→ **How to complete this task**
Output the data below line for line, exactly, up to and including the line where "sd_audit_logger : ServiceAuditLogger;" appears.

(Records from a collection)

(* [elevated/src/runtime_ipc.rs] ServiceCommandDispatcher *)
Record ServiceCommandDispatcher := mkDispatcher {
  sd_started_at : N;
  sd_connected_clients : N;
  sd_allowlist : list (ServiceCommand * IpcAccessLevel);
  sd_caller_level : IpcAccessLevel;
  sd_audit_logger : ServiceAuditLogger;
  sd_rate_limiter : RateLimiter;
  sd_replay : ReplayProtector;
  sd_runtime_ownership_status : option RuntimeOwnershipSummary;
  sd_canonical_read_model_snapshot : option CanonicalReadModelSnapshot;
  sd_runtime_container : option ContainerHandle;
  sd_scheduler_wake_signal : option WakeHandle;
  sd_caller_verification_policy : CallerVerificationPolicy;
  sd_last_caller_verification : option CallerVerificationSummary;
  sd_active_session_reference : option string;
  sd_active_verification_ref : option string;
  sd_active_next_sequence_number : N;
  sd_mutation_authorization : MutationAuthorizationEvaluator
}.
Definition set_connected_clients (v_connected_clients : N) (d : ServiceCommandDispatcher)
    : ServiceCommandDispatcher :=
  mkDispatcher (sd_started_at d) v_connected_clients (sd_allowlist d) (sd_caller_level d)
    (sd_audit_logger d) (sd_rate_limiter d) (sd_replay d) (sd_runtime_ownership_status d)
    (sd_canonical_read_model_snapshot d) (sd_runtime_container d) (sd_scheduler_wake_signal d)
    (sd_caller_verification_policy d) (sd_last_caller_verification d)
    (sd_active_session_reference d) (sd_active_verification_ref d)
    (sd_active_next_sequence_number d) (sd_mutation_authorization d).
Definition set_rate_limiter (v_rate_limiter : RateLimiter) (d : ServiceCommandDispatcher)
    : ServiceCommandDispatcher :=
  mkDispatcher (sd_started_at d) (sd_connected_clients d) (sd_allowlist d) (sd_caller_level d)
    (sd_audit_logger d) v_rate_limiter (sd_replay d) (sd_runtime_ownership_status d)
    (sd_canonical_read_model_snapshot d) (sd_runtime_container d) (sd_scheduler_wake_signal d)
    (sd_caller_verification_policy d) (sd_last_caller_verification d)
    (sd_active_session_reference d) (sd_active_verification_ref d)
    (sd_active_next_sequence_number d) (sd_mutation_authorization d).
Definition set_replay (v_replay : ReplayProtector) (d : ServiceCommandDispatcher)
    : ServiceCommandDispatcher :=
  mkDispatcher (sd_started_at d) (sd_connected_clients d) (sd_allowlist d) (sd_caller_level d)
    (sd_audit_logger d) (sd_rate_limiter d) v_replay (sd_runtime_ownership_status d)
    (sd_canonical_read_model_snapshot d) (sd_runtime_container d) (sd_scheduler_wake_signal d)
    (sd_caller_verification_policy d) (sd_last_caller_verification d)
    (sd_active_session_reference d) (sd_active_verification_ref d)
    (sd_active_next_sequence_number d) (sd_mutation_authorization d).
Definition set_runtime_ownership_status (v_runtime_ownership_status : option RuntimeOwnershipSummary) (d : ServiceCommandDispatcher)
    : ServiceCommandDispatcher :=
  mkDispatcher (sd_started_at d) (sd_connected_clients d) (sd_allowlist d) (sd_caller_level d)
    (sd_audit_logger d) (sd_rate_limiter d) (sd_replay d) v_runtime_ownership_status
    (sd_canonical_read_model_snapshot d) (sd_runtime_container d) (sd_scheduler_wake_signal d)
    (sd_caller_verification_policy d) (sd_last_caller_verification d)
    (sd_active_session_reference d) (sd_active_verification_ref d)
    (sd_active_next_sequence_number d) (sd_mutation_authorization d).
Definition set_canonical_read_model_snapshot (v_canonical_read_model_snapshot : option CanonicalReadModelSnapshot) (d : ServiceCommandDispatcher)
    : ServiceCommandDispatcher :=
  mkDispatcher (sd_started_at d) (sd_connected_clients d) (sd_allowlist d) (sd_caller_level d)
    (sd_audit_logger d) (sd_rate_limiter d) (sd_replay d) (sd_runtime_ownership_status d)
    v_canonical_read_model_snapshot (sd_runtime_container d) (sd_scheduler_wake_signal d)
    (sd_caller_verification_policy d) (sd_last_caller_verification d)
    (sd_active_session_reference d) (sd_active_verification_ref d)
    (sd_active_next_sequence_number d) (sd_mutation_authorization d).
Definition set_runtime_container (v_runtime_container : option ContainerHandle) (d : ServiceCommandDispatcher)
    : ServiceCommandDispatcher :=
  mkDispatcher (sd_started_at d) (sd_connected_clients d) (sd_allowlist d) (sd_caller_level d)
    (sd_audit_logger d) (sd_rate_limiter d) (sd_replay d) (sd_runtime_ownership_status d)
    (sd_canonical_read_model_snapshot d) v_runtime_container (sd_scheduler_wake_signal d)
    (sd_caller_verification_policy d) (sd_last_caller_verification d)
    (sd_active_session_reference d) (sd_active_verification_ref d)
    (sd_active_next_sequence_number d) (sd_mutation_authorization d).
Definition set_scheduler_wake_signal (v_scheduler_wake_signal : option WakeHandle) (d : ServiceCommandDispatcher)
    : ServiceCommandDispatcher :=
  mkDispatcher (sd_started_at d) (sd_connected_clients d) (sd_allowlist d) (sd_caller_level d)
    (sd_audit_logger d) (sd_rate_limiter d) (sd_replay d) (sd_runtime_ownership_status d)
    (sd_canonical_read_model_snapshot d) (sd_runtime_container d) v_scheduler_wake_signal
    (sd_caller_verification_policy d) (sd_last_caller_verification d)
    (sd_active_session_reference d) (sd_active_verification_ref d)
    (sd_active_next_sequence_number d) (sd_mutation_authorization d).
Definition set_caller_verification_policy (v_caller_verification_policy : CallerVerificationPolicy) (d : ServiceCommandDispatcher)
    : ServiceCommandDispatcher :=
  mkDispatcher (sd_started_at d) (sd_connected_clients d) (sd_allowlist d) (sd_caller_level d)
    (sd_audit_logger d) (sd_rate_limiter d) (sd_replay d) (sd_runtime_ownership_status d)
    (sd_canonical_read_model_snapshot d) (sd_runtime_container d) (sd_scheduler_wake_signal d)
    v_caller_verification_policy (sd_last_caller_verification d) (sd_active_session_reference d)
    (sd_active_verification_ref d) (sd_active_next_sequence_number d)
    (sd_mutation_authorization d).
Definition set_last_caller_verification (v_last_caller_verification : option CallerVerificationSummary) (d : ServiceCommandDispatcher)
    : ServiceCommandDispatcher :=
  mkDispatcher (sd_started_at d) (sd_connected_clients d) (sd_allowlist d) (sd_caller_level d)
    (sd_audit_logger d) (sd_rate_limiter d) (sd_replay d) (sd_runtime_ownership_status d)
    (sd_canonical_read_model_snapshot d) (sd_runtime_container d) (sd_scheduler_wake_signal d)
    (sd_caller_verification_policy d) v_last_caller_verification (sd_active_session_reference d)
    (sd_active_verification_ref d) (sd_active_next_sequence_number d)
    (sd_mutation_authorization d).
Definition set_active_next_sequence_number (v_active_next_sequence_number : N) (d : ServiceCommandDispatcher)
    : ServiceCommandDispatcher :=
  mkDispatcher (sd_started_at d) (sd_connected_clients d) (sd_allowlist d) (sd_caller_level d)
    (sd_audit_logger d) (sd_rate_limiter d) (sd_replay d) (sd_runtime_ownership_status d)
    (sd_canonical_read_model_snapshot d) (sd_runtime_container d) (sd_scheduler_wake_signal d)
    (sd_caller_verification_policy d) (sd_last_caller_verification d)
    (sd_active_session_reference d) (sd_active_verification_ref d) v_active_next_sequence_number
    (sd_mutation_authorization d).
Definition set_mutation_authorization (v_mutation_authorization : MutationAuthorizationEvaluator) (d : ServiceCommandDispatcher)
    : ServiceCommandDispatcher :=
  mkDispatcher (sd_started_at d) (sd_connected_clients d) (sd_allowlist d) (sd_caller_level d)
    (sd_audit_logger d) (sd_rate_limiter d) (sd_replay d) (sd_runtime_ownership_status d)
    (sd_canonical_read_model_snapshot d) (sd_runtime_container d) (sd_scheduler_wake_signal d)
    (sd_caller_verification_policy d) (sd_last_caller_verification d)
    (sd_active_session_reference d) (sd_active_verification_ref d)
    (sd_active_next_sequence_number d) v_mutation_authorization.
Definition set_active (v_active_session_reference : option string) (v_active_verification_ref : option string) (v_active_next_sequence_number : N) (d : ServiceCommandDispatcher)
    : ServiceCommandDispatcher :=
  mkDispatcher (sd_started_at d) (sd_connected_clients d) (sd_allowlist d) (sd_caller_level d)
    (sd_audit_logger d) (sd_rate_limiter d) (sd_replay d) (sd_runtime_ownership_status d)
    (sd_canonical_read_model_snapshot d) (sd_runtime_container d) (sd_scheduler_wake_signal d)
    (sd_caller_verification_policy d) (sd_last_caller_verification d) v_active_session_reference
    v_active_verification_ref v_active_next_sequence_number (sd_mutation_authorization d).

→ **Exercise solution**
(* [elevated/src/runtime_ipc.rs] ServiceCommandDispatcher *)
Record ServiceCommandDispatcher := mkDispatcher {
  sd_started_at : N;
  sd_connected_clients : N;
  sd_allowlist : list (ServiceCommand * IpcAccessLevel);
  sd_caller_level : IpcAccessLevel;
  sd_audit_logger : ServiceAuditLogger;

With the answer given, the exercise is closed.